Hühnerstall Theater gespielt und uns hierzu verkleidet. Im Frühjahr banden wir Kränze aus Löwenzahn oder schnitzten Weidenflöten. So gab es vielerlei Spiele. Die Kinder beschäftigten sich mit einfachen Mitteln und waren mangels Spielsachen auf eigene Ideen angewiesen. So haben wir uns auch für ein Spiel Räder von Fahrrädern abmontiert, nur damit man einen Ring hatte. Einmal haben wir uns im Wald Sprengringe von Felgen der Militärfahrzeuge genommen, die waren zwar nicht ganz rund, sondern hatten einen Anfang und ein Ende. Diese Sprengringe von Militär-LKW-Reifen liefen nicht so gut. Mit einem Stöckchen konnte man die Fahrradräder durch die Vertiefung gut in jede beliebige Richtung steuern. Bei normalen Rädern, mit denen das Spiel eigentlich gespielt wurde, musste man immer wieder darauf schlagen, damit diese liefen.

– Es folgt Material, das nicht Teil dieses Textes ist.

(** * http-fp: fingerprint generation, header composition, retry and
      session persistence

    A shallow embedding of the Python package [http_client]
    (src/http_client/...) and the properties of its natural-language
    specification.

    Conventions of the embedding:
    - Python [int] is [Z]; Python [float] is idealised as an exact rational
      [Q] (no rounding, no overflow to infinity);
    - Python [str] is [string]; [list] is [list]; a [dict] whose order matters
      is an association list in insertion order;
    - the module-level generator of [random] is an explicit state: the
      sequence of raw draws it is going to deliver;
    - a function that can raise returns a [res]; state changed before a raise
      stays changed, as in Python. *)

From Stdlib Require Import ZArith QArith Qpower Ascii.
From stdpp Require Import base option list strings pretty gmap.

Local Open Scope Z_scope.

(** ** Exceptions and the effect monad *)

Inductive exn :=
  | IndexError
  | KeyError (key : string)
  | TypeError
  | AttributeError
  | ValueError
  | RuntimeError (msg : string)
  | JSONDecodeError
  | RequestsError (kind : string)  (* curl_cffi.requests.exceptions.<kind> *)
  | KeyboardInterrupt.             (* a BaseException that is no Exception *)

(** [isinstance(e, Exception)]: what [except Exception] catches. *)
Definition is_Exception (e : exn) : bool :=
  match e with
  | KeyboardInterrupt => false
  | _ => true
  end.

Inductive res (A : Type) :=
  | Ok (a : A)
  | Raise (e : exn).
Arguments Ok {A} a.
Arguments Raise {A} e.

(** A computation over a state [S] that returns or raises. *)
Definition Eff (S A : Type) : Type := S → res A * S.

Definition eff_ret {S A} (a : A) : Eff S A := λ s, (Ok a, s).
Definition eff_bind {S A B} (m : Eff S A) (k : A → Eff S B) : Eff S B :=
  λ s, match m s with
       | (Ok a, s') => k a s'
       | (Raise e, s') => (Raise e, s')
       end.
Definition raise {S A} (e : exn) : Eff S A := λ s, (Raise e, s).
Definition get_state {S} : Eff S S := λ s, (Ok s, s).
Definition modify {S} (f : S → S) : Eff S unit := λ s, (Ok tt, f s).

(** Run [m] on the component of the state selected by [get]/[set]. *)
Definition zoom {S T A} (get : S → T) (set : T → S → S) (m : Eff T A) : Eff S A :=
  λ s, let '(a, t) := m (get s) in (a, set t s).

Declare Scope eff_scope.
Delimit Scope eff_scope with eff.
Notation "x <- m ;; k" := (eff_bind m (λ x, k))
  (at level 100, m at next level, right associativity) : eff_scope.
Notation "m ;;; k" := (eff_bind m (λ _, k))
  (at level 100, right associativity) : eff_scope.
Local Open Scope eff_scope.

(** ** Python strings *)

Module Py.

(** [needle in hay] on strings. *)
Fixpoint str_in (needle hay : string) : bool :=
  String.prefix needle hay ||
  match hay with
  | EmptyString => false
  | String _ hay' => str_in needle hay'
  end.

(** [sep.join(parts)]. *)
Fixpoint join (sep : string) (parts : list string) : string :=
  match parts with
  | [] => ""
  | [p] => p
  | p :: rest => p +:+ sep +:+ join sep rest
  end.

(** [s.split(c)] for a one-character separator. *)
Fixpoint split (c : ascii) (s : string) : list string :=
  match s with
  | EmptyString => [""]
  | String a s' =>
      if Ascii.eqb a c then "" :: split c s'
      else match split c s' with
           | h :: t => String a h :: t
           | [] => [String a ""]
           end
  end.

(** [c not in s] for a character. *)
Fixpoint free_of (c : ascii) (s : string) : bool :=
  match s with
  | EmptyString => true
  | String a s' => negb (Ascii.eqb a c) && free_of c s'
  end.

(** [str(n)] and [f"{n}"] on an int. *)
Definition str_of_int (n : Z) : string := pretty n.

(** An insertion-ordered [dict] with keys of type [K]. *)
Section Dict.
Context {K V : Type} `{EqDecision K}.

Fixpoint get (d : list (K * V)) (k : K) : option V :=
  match d with
  | [] => None
  | (k', v) :: d' => if decide (k' = k) then Some v else get d' k
  end.

(** [d[k] = v]: an existing key keeps its position. *)
Fixpoint set (d : list (K * V)) (k : K) (v : V) : list (K * V) :=
  match d with
  | [] => [(k, v)]
  | (k', v') :: d' =>
      if decide (k' = k) then (k, v) :: d' else (k', v') :: set d' k v
  end.

(** [d.update(other)]. *)
Definition update (d other : list (K * V)) : list (K * V) :=
  foldl (λ acc kv, set acc kv.1 kv.2) d other.
End Dict.

(** [d[k]] on a [dict] with string keys, raising [KeyError]. *)
Definition getitem {S V} (d : list (string * V)) (k : string) : Eff S V :=
  match get d k with
  | Some v => eff_ret v
  | None => raise (KeyError k)
  end.

End Py.

(** ** The [random] module *)

Module Random.

(** The generator state: the raw draws still to come (an exhausted
    sequence keeps delivering 0). *)
Definition rng := list N.
Definition Rand (A : Type) : Type := Eff rng A.

Definition draw : Rand N :=
  λ r, match r with
       | [] => (Ok 0%N, [])
       | d :: r' => (Ok d, r')
       end.

(** [_randbelow(n)] for [n > 0]: a value in [0, n). *)
Definition randbelow (n : nat) : Rand nat :=
  d <- draw ;; eff_ret (N.to_nat (d mod N.of_nat n)%N).

(** [random.random()]: [k / 2^53] for a 53-bit [k], in [0, 1). *)
Definition random : Rand Q :=
  d <- draw ;; eff_ret (Z.of_N (d mod 2 ^ 53)%N # 2 ^ 53).

(** [random.choice(seq)]. *)
Definition choice {A} (seq : list A) : Rand A :=
  match seq with
  | [] => raise IndexError
  | _ :: _ =>
      i <- randbelow (length seq) ;;
      match seq !! i with
      | Some a => eff_ret a
      | None => raise IndexError
      end
  end.

(** [x[i], x[j] = x[j], x[i]]. *)
Definition swap {A} (x : list A) (i j : nat) : list A :=
  match x !! i, x !! j with
  | Some a, Some b => <[j:=a]> (<[i:=b]> x)
  | _, _ => x
  end.

(** The loop of [random.shuffle]:
    [for i in reversed(range(1, len(x))): j = randbelow(i + 1); swap],
    entered at index [i]. *)
Fixpoint shuffle_from {A} (i : nat) (x : list A) : Rand (list A) :=
  match i with
  | O => eff_ret x
  | S i' =>
      j <- randbelow (S i) ;;
      shuffle_from i' (swap x i j)
  end.

(** [random.shuffle(x)], returning the shuffled list. *)
Definition shuffle {A} (x : list A) : Rand (list A) :=
  shuffle_from (length x - 1)%nat x.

Spielen war aber nicht immer nur positiv, denn oftmals haben manche Erwachsene beim Kartenspielen betrunken ihre Felder verspielt, denn viel Geld hatten sie ja nicht. Sie versuchten mit immer mehr Einsatz ihren ursprünglichen Einsatz zurückzuerspielen, bis sie zuletzt ihr Vermögen verspielt hatten. Spielschulden sind zwar Ehrenschulden, doch ging auch früher nicht alles mit rechten Dingen zu, wenn beispielsweise einer in betrunkenen Zustand gebracht und so übervorteilt wurde. Am nächsten Tag mussten diese Leute dann nüchtern zum Notar gehen und übereigneten ihre Felder.